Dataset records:
(* ===== verification/KvParse.v ===== *)
(** * The worker's parser of log lines (worker/worker/decoder_engine.py)

    [_parse_kv], which the decoders of type kv use, on lists of code points
    (see [Transport] for the string the worker gets).  Which characters
    outside ASCII Python's \w and \s hold is a parameter; nothing that is
    proved depends on it.  A line that is pure ASCII is the list of its
    bytes. *)
From Stdlib Require Import ZArith Lia.
From stdpp Require Import base tactics list gmap.
Local Open Scope Z_scope.

Fixpoint span (f : Z → bool) (s : list Z) : list Z * list Z :=
  match s with
  | [] => ([], [])
  | b :: s' => if f b then let '(x, y) := span f s' in (b :: x, y) else ([], s)
  end.

(** The rest of a quoted string: what is before the closing quote, and
    what is after. *)
Fixpoint quoted (s : list Z) : option (list Z * list Z) :=
  match s with
  | [] => None
  | b :: s =>
      if b =? 34 then Some ([], s)
      else if b =? 92 then
        match s with
        | [] => None
        | e :: s => if e =? 10 then None else '(v, rest) ← quoted s; Some (b :: e :: v, rest)
        end
      else '(v, rest) ← quoted s; Some (b :: v, rest)
  end.

Section parser.
Context (uni_word uni_space : Z → bool).

Definition is_word (b : Z) : bool :=
  ((48 <=? b) && (b <=? 57)) || ((65 <=? b) && (b <=? 90)) || (b =? 95) || ((97 <=? b) && (b <=? 122))
  || ((128 <=? b) && uni_word b).
Definition is_space (b : Z) : bool :=
  ((9 <=? b) && (b <=? 13)) || ((28 <=? b) && (b <=? 32)) || ((128 <=? b) && uni_space b).

(** [_KV_RE] at the start of [s]: the key, the value, the rest. *)
Definition match_at (s : list Z) : option (list Z * list Z * list Z) :=
  match span is_word s with
  | (b :: key, eq :: s) =>
      if eq =? 61 then
        match (match s with q :: s => if q =? 34 then quoted s else None | [] => None end) with
        | Some (v, rest) => Some (b :: key, 34 :: v ++ [34], rest)
        | None =>
            match span (λ b, negb (is_space b)) s with
            | ([], _) => None
            | (v, rest) => Some (b :: key, v, rest)
            end
        end
      else None
  | _ => None
  end.

(** [_KV_RE.findall]; each turn takes a byte, so the length of [s] is enough
    turns. *)
Fixpoint findall (n : nat) (s : list Z) : list (list Z * list Z) :=
  match n, s with
  | O, _ | _, [] => []
  | S n, _ :: s' =>
      match match_at s with
      | Some (k, v, rest) => (k, v) :: findall n rest
      | None => findall n s'
      end
  end.

(** [_KV_UNESCAPE_RE.sub] *)
Fixpoint unescape (s : list Z) : list Z :=
  match s with
  | [] => []
  | b :: s =>
      if b =? 92 then
        match s with
        | e :: s' => if (e =? 34) || (e =? 92) then e :: unescape s' else b :: unescape s
        | [] => [b]
        end
      else b :: unescape s
  end.

(** The value of a pair. *)
Definition value_of (v : list Z) : list Z :=
  if (2 <=? length v)%nat && bool_decide (head v = Some 34) && bool_decide (last v = Some 34)
  then unescape (removelast (drop 1 v))
  else if bool_decide (last v = Some 39) && (length (filter (λ b : Z, b = 39%Z) v) =? 1)%nat
  then removelast v
  else v.

(** [_parse_kv] *)
Definition parse_kv (s : list Z) : gmap (list Z) (list Z) :=
  foldl (λ m kv, <[fst kv := value_of (snd kv)]> m) ∅ (findall (length s) s).
End parser.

▶ WHAT THE EXERCISE ASKS: Repeat all entries. Match them exactly.

▶ WORKED SOLUTION:
(* ===== verification/KvParse.v ===== *)
(** * The worker's parser of log lines (worker/worker/decoder_engine.py)

    [_parse_kv], which the decoders of type kv use, on lists of code points
    (see [Transport] for the string the worker gets).  Which characters
    outside ASCII Python's \w and \s hold is a parameter; nothing that is
    proved depends on it.  A line that is pure ASCII is the list of its
    bytes. *)
From Stdlib Require Import ZArith Lia.
From stdpp Require Import base tactics list gmap.
Local Open Scope Z_scope.

Fixpoint span (f : Z → bool) (s : list Z) : list Z * list Z :=
  match s with
  | [] => ([], [])
  | b :: s' => if f b then let '(x, y) := span f s' in (b :: x, y) else ([], s)
  end.

(** The rest of a quoted string: what is before the closing quote, and
    what is after. *)
Fixpoint quoted (s : list Z) : option (list Z * list Z) :=
  match s with
  | [] => None
  | b :: s =>
      if b =? 34 then Some ([], s)
      else if b =? 92 then
        match s with
        | [] => None
        | e :: s => if e =? 10 then None else '(v, rest) ← quoted s; Some (b :: e :: v, rest)
        end
      else '(v, rest) ← quoted s; Some (b :: v, rest)
  end.

Section parser.
Context (uni_word uni_space : Z → bool).

Definition is_word (b : Z) : bool :=
  ((48 <=? b) && (b <=? 57)) || ((65 <=? b) && (b <=? 90)) || (b =? 95) || ((97 <=? b) && (b <=? 122))
  || ((128 <=? b) && uni_word b).
Definition is_space (b : Z) : bool :=
  ((9 <=? b) && (b <=? 13)) || ((28 <=? b) && (b <=? 32)) || ((128 <=? b) && uni_space b).

(** [_KV_RE] at the start of [s]: the key, the value, the rest. *)
Definition match_at (s : list Z) : option (list Z * list Z * list Z) :=
  match span is_word s with
  | (b :: key, eq :: s) =>
      if eq =? 61 then
        match (match s with q :: s => if q =? 34 then quoted s else None | [] => None end) with
        | Some (v, rest) => Some (b :: key, 34 :: v ++ [34], rest)
        | None =>
            match span (λ b, negb (is_space b)) s with
            | ([], _) => None
            | (v, rest) => Some (b :: key, v, rest)
            end
        end
      else None
  | _ => None
  end.

(** [_KV_RE.findall]; each turn takes a byte, so the length of [s] is enough
    turns. *)
Fixpoint findall (n : nat) (s : list Z) : list (list Z * list Z) :=
  match n, s with
  | O, _ | _, [] => []
  | S n, _ :: s' =>
      match match_at s with
      | Some (k, v, rest) => (k, v) :: findall n rest
      | None => findall n s'
      end
  end.

(** [_KV_UNESCAPE_RE.sub] *)
Fixpoint unescape (s : list Z) : list Z :=
  match s with
  | [] => []
  | b :: s =>
      if b =? 92 then
        match s with
        | e :: s' => if (e =? 34) || (e =? 92) then e :: unescape s' else b :: unescape s
        | [] => [b]
        end
      else b :: unescape s
  end.

(** The value of a pair. *)
Definition value_of (v : list Z) : list Z :=
  if (2 <=? length v)%nat && bool_decide (head v = Some 34) && bool_decide (last v = Some 34)
  then unescape (removelast (drop 1 v))
  else if bool_decide (last v = Some 39) && (length (filter (λ b : Z, b = 39%Z) v) =? 1)%nat
  then removelast v
  else v.

(** [_parse_kv] *)
Definition parse_kv (s : list Z) : gmap (list Z) (list Z) :=
  foldl (λ m kv, <[fst kv := value_of (snd kv)]> m) ∅ (findall (length s) s).
End parser.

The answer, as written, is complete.